- **EXERCISE DESCRIPTION**
The required output is the lines below from the line containing "destruct (H []" to the line containing "(** Merging partitions", inclusive, retyped exactly. No other lines belong in it.
INFORMATION SUPPLIED below:
(** Flip zones come from accepted breaks at levels and nowhere else: there is one zone per side and rounded price, each a
    finite band of positive width whose edge at the level does not pass it by more than the tolerance, and every accepted,
    recent enough break near a level has its zone unless the band would be invalid. *)
Theorem technique_flips_exact levels breaks bars acceptBars maxBreakAge frac :
  let required := Z.to_nat (Z.max 1 acceptBars) in
  let pairs := flat_map (λ item, map (pair item) levels) breaks in
  ∃ origins keys, flips_of bars frac required maxBreakAge pairs origins (keys, FlipZones levels breaks bars acceptBars maxBreakAge frac) ∧
    Forall (λ z, finite (z_Bottom z) = true ∧ finite (z_Top z) = true ∧ (z_Top z - z_Bottom z <=? 0)%float = false ∧
      ∃ level, level ∈ levels ∧ (z_Side z = "demand" → (z_Bottom z <? l_Price level - flip_eps)%float = false) ∧
        (z_Side z = "supply" → (z_Top z >? l_Price level + flip_eps)%float = false))
      (FlipZones levels breaks bars acceptBars maxBreakAge frac).
Proof.
  cbv zeta. unfold FlipZones. set (required := Z.to_nat _).
  assert (H : ∀ pairs origins st, flips_of bars frac required maxBreakAge pairs origins st →
    ∃ origins', flips_of bars frac required maxBreakAge (pairs ++ flat_map (λ item, map (pair item) levels) breaks) origins'
      (foldl (flip_break_step levels bars required maxBreakAge frac) st breaks)).
  { induction breaks as [|item breaks IH]; intros pairs origins st Hst; cbn [flat_map foldl]; [exists origins; by rewrite app_nil_r|].
    destruct (flips_break _ _ _ _ levels _ _ _ item Hst) as [o' H']. destruct (IH _ _ _ H') as [o'' H'']. exists o''. by rewrite <- app_assoc in H''. }
  destruct (H [] [] ([], [])) as [origins Ho].
  { split_and!; [by apply Forall2_nil|done|by apply Forall_nil|by intros ? ? ? ? _ ?|by intros ? ?%not_elem_of_nil]. }
  cbn [app] in Ho. destruct (foldl _ _ breaks) as [keys zones]. exists origins, keys. split; [exact Ho|]. destruct Ho as (H1 & _ & H3 & _). cbn [snd] in *.
  apply Forall_lookup. intros i z Hz. destruct (Forall2_lookup_r _ _ _ _ _ H1 Hz) as ([item level] & Hp & Hf).
  destruct (flip_of_spec _ _ _ _ _ Hf) as (F1 & F2 & _ & _ & F5 & F6 & F7). split_and!; [done..|]. exists level. split_and!; [|done..].
  rewrite Forall_lookup in H3. destruct (H3 _ _ Hp) as [Hin _]. apply list_elem_of_In, in_flat_map in Hin as (it & _ & Hin).
  apply in_map_iff in Hin as (lv & [= -> ->] & Hin). by apply list_elem_of_In.
Qed.

(** Merging partitions the zones: every zone is in exactly one group, a group has one side, each later member overlaps an
    earlier one enough, and no group of several passes the width bound; a group's zone has its side, no more touches than any
    member, and, the bands being finite, is the least band around its members. *)
Theorem technique_merge_partitions zones minOverlap maxWidth :
  ∃ groups, MergeZones zones minOverlap maxWidth = map compositeZone groups ∧ concat (map members groups) ≡ₚ zones ∧
    Forall (group_ok minOverlap maxWidth) groups ∧
    Forall (λ g, Forall (λ z, z_Side (compositeZone g) = z_Side z ∧ z_Touches (compositeZone g) <= z_Touches z)%Z (members g) ∧
      (Forall (λ z, finite_zone z = true) (members g) → Forall (encloses (compositeZone g)) (members g) ∧
        Exists (λ z, key (z_Bottom z) = key (z_Bottom (compositeZone g))) (members g) ∧
        Exists (λ z, key (z_Top z) = key (z_Top (compositeZone g))) (members g))) groups.
Proof.
  exists (merge_groups zones minOverlap maxWidth). destruct (merge_groups_spec zones minOverlap maxWidth) as [P F].
  split_and!; [done|done|done|]. eapply Forall_impl; [exact F|]. intros g (H1 & _ & _).
  destruct (composite_spec g) as (Hs & He & Ht). split; [|done]. rewrite Forall_forall in Ht. apply Forall_forall. intros z Hz.
  split; [|by apply Ht]. rewrite Hs. apply elem_of_cons in Hz as [->|Hz]; [done|]. symmetry. by apply H1.
Qed.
End of INFORMATION SUPPLIED.
- **RESULT**
  destruct (H [] [] ([], [])) as [origins Ho].
  { split_and!; [by apply Forall2_nil|done|by apply Forall_nil|by intros ? ? ? ? _ ?|by intros ? ?%not_elem_of_nil]. }
  cbn [app] in Ho. destruct (foldl _ _ breaks) as [keys zones]. exists origins, keys. split; [exact Ho|]. destruct Ho as (H1 & _ & H3 & _). cbn [snd] in *.
  apply Forall_lookup. intros i z Hz. destruct (Forall2_lookup_r _ _ _ _ _ H1 Hz) as ([item level] & Hp & Hf).
  destruct (flip_of_spec _ _ _ _ _ Hf) as (F1 & F2 & _ & _ & F5 & F6 & F7). split_and!; [done..|]. exists level. split_and!; [|done..].
  rewrite Forall_lookup in H3. destruct (H3 _ _ Hp) as [Hin _]. apply list_elem_of_In, in_flat_map in Hin as (it & _ & Hin).
  apply in_map_iff in Hin as (lv & [= -> ->] & Hin). by apply list_elem_of_In.
Qed.

(** Merging partitions the zones: every zone is in exactly one group, a group has one side, each later member overlaps an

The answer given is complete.